Ainsi donc, ma défense du vieux libéralisme est ― on le voit ― toute chevaleresque, gratuite et désintéressée. Car pour ma part, je ne suis rien moins qu'un "vieux libéral". C'est que la découverte ― sans doute glorieuse et essentielle ― du social, du collectif, était alors trop récente. Et les libéraux tâtaient plus qu'ils ne voyaient ce fait que la collectivité est une réalité différente des individus et de leur total pur et simple. Mais ils ne savaient pas bien en quoi elle consiste et quels sont ses attributs véritables. D'autre part, les phénomènes sociaux du temps camouflaient la véritable physionomie de la collectivité parce qu'à ce moment, la collectivité avait intérêt à bien engraisser les individus. L'heure du nivellement, de l'expoliation, du partage dans tous les ordres n'avait pas encore sonné. Les "vieux libéraux" s'ouvraient donc au collectivisme qu'ils respiraient sans prendre assez de précautions. Mais, après avoir perçu clairement ce que, dans le phénomène social, dans le simple fait collectif en soi, il y a de bienfaisant, mais, d'un autre côté, de terrible, d'effroyable, nous ne pouvons adhérer qu'à un libéralisme de style radicalement nouveau, moins naïf, de plus adroite belligérance [...].

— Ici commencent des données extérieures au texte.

(** * UniverseModel: a shallow embedding of [universe_model.py]

    The development follows the Python module class by class:
    [Entity], [Interaction], [Observer] (an [Entity] that owns a
    [networkx.MultiDiGraph]), [Universe] with its [tick] loop, and the rule
    functions [scale_distance] and [group_formation_rule].

    Modelling choices, all forced by the source:
    - Python objects are mutable and shared by reference.  Entities live in
      an object store (a finite map from references to records); an
      interaction holds its participants as references.  Interactions are
      never mutated after [__init__], so they are embedded as values.  Every
      entity gets a [properties] dictionary of its own in [__init__] and
      nothing reassigns it, so no two entities share one.
    - [entity in participants] uses the default identity-based [__eq__],
      hence it is membership of the reference.
    - [properties] and [metadata] are dictionaries of dynamically typed
      values ([value]); [+] on them can raise [TypeError].
    - [uuid.uuid4()] and [time.time()] are read from an explicit [Runtime],
      and so is the order in which a two-element [frozenset] is listed.
    - Exceptions are values of [exn]; a computation returns [exn + A]
      together with the state reached when it stopped, because Python
      mutates in place and keeps what was done before a raise.
    - A rule is any function of the roster and the store that returns
      interactions; it may keep a state of its own (the world [W] of the
      engine) but it changes neither the roster nor an entity: recording and
      effects are the engine's.
    - [scale] is a Python float, an IEEE 754 double: it is embedded as a
      primitive [float] (binary64), so that [scale_distance] and the
      threshold of [fusion_rule] round as they do in Python.  Timestamps
      are floats too, but they are only stored and copied, never computed
      with: they are embedded as rationals ([Q]).

    [gravity_rule], [fusion_rule] and [persistent_interaction_rule] draw
    from [random] or keep module globals: they run in a [World] that holds
    the runtime, the generator as an oracle and the globals.
    [scale_biased_encounter_rule], which hands float weights to
    [random.choices], and [visualize_universe] are not embedded; nothing
    below depends on them. *)

From Stdlib Require Import ZArith QArith String Ascii Floats.
From stdpp Require Import gmap strings list fin_maps.

Set Default Proof Using "Type".

(** ** Identifiers, references and dynamically typed values *)

(** A [uuid.UUID] is a 128-bit integer; it is ordered and hashed by it. *)
Abbreviation uuid := N (only parsing).

(** A reference to a Python object (its identity). *)
Abbreviation ref := nat (only parsing).

Inductive exn :=
  | ValueError (msg : string)
  | TypeError
  | AttributeError.

(** The values the module stores in [properties] and [metadata]. *)
Inductive value :=
  | VNone
  | VInt (n : Z)
  | VStr (s : string).

#[global] Instance value_eq_dec : EqDecision value.
Proof. solve_decision. Defined.

Definition value_to_sum (v : value) : unit + (Z + string) :=
  match v with
  | VNone => inl tt
  | VInt n => inr (inl n)
  | VStr s => inr (inr s)
  end.

Definition value_of_sum (x : unit + (Z + string)) : value :=
  match x with
  | inl _ => VNone
  | inr (inl n) => VInt n
  | inr (inr s) => VStr s
  end.

#[global] Instance value_countable : Countable value.
Proof.
  apply (inj_countable' value_to_sum value_of_sum).
  intros []; reflexivity.
Defined.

Ainsi, le libéralisme est devenu plus combatif, parce que le fait collectif, tel qu'il se développe depuis le XIXe siècle, menace cela même qui le rend justement acceptable et bienfaisant : l'individu. Or un fait collectif n'est acceptable que s'il est un composé, une combinaison, une pluralité irréductible.
Il était toutefois impossible que des hommes aussi perspicaces que ceux-là n'entrevissent pas à certains moments les angoisses que leur temps nous réservait. [...]. "A part les doctrines particulières des penseurs individuels, il y a aussi dans le monde une forte et croissante inclination à étendre d'une manière outrée le pouvoir de la société sur l'individu, et par la force de l'opinion et même par celle de la législation. Or, comme tous les changements qui s'opèrent dans le monde ont pour effet d'augmenter la force de la société et de diminuer le pouvoir de l'individu, cet empiètement n'est pas un de ces maux qui tendent à disparaître spontanément ; bien au contraire, il tend à devenir de plus en plus formidable. La disposition des hommes, soit comme souverains, soit comme concitoyens, à imposer leurs opinions et leurs goûts pour règle de conduite aux autres, est si énergiquement soutenue par quelques-uns des meilleurs et quelques-uns des pires sentiments inhérents à la nature humaine, qu'elle ne se contraint jamais que faute de pouvoir. Comme le pouvoir n'est pas en voie de décliner mais de croître, on doit s'attendre, à moins qu'une forte barrière de conviction morale ne s'élève contre le mal, on doit s'attendre, disons-nous, dans les conditions présentes du monde, à voir cette disposition augmenter."*
Mais ce qui nous intéresse le plus chez Stuart Mill, c'est sa préoccupation devant cette homogénéité de mauvais aloi qu'il voyait croître dans tout l'Occident. C'est elle qui le poussa à se réfugier dans une grande pensée émise par Humboldt dans sa jeunesse. Pour que l'être humain s'enrichisse, se consolide et se perfectionne, il faut, dit Humboldt, qu'il existe une "variété des situations". Ainsi, lorsqu'une possibilité fait faillite, d'autres restent ouvertes. A l'intérieur de chaque nation et dans l'ensemble des nations il faut que des circonstances différentes se produisent. Rien n'est plus insensé que de jouer toute la vie européenne sur une seule carte, sur un seul type d'humanité, sur une "situation" identique. Éviter cela a été la secrète réussite de l'Europe jusqu'à ce jour ; et c'est la conscience ferme ou hésitante de ce secret qui a toujours poussé à parler le constant libéralisme européen. En cette conscience, la pluralité continentale se reconnaît elle-même, comme une valeur positive, comme un bien et non comme un mal.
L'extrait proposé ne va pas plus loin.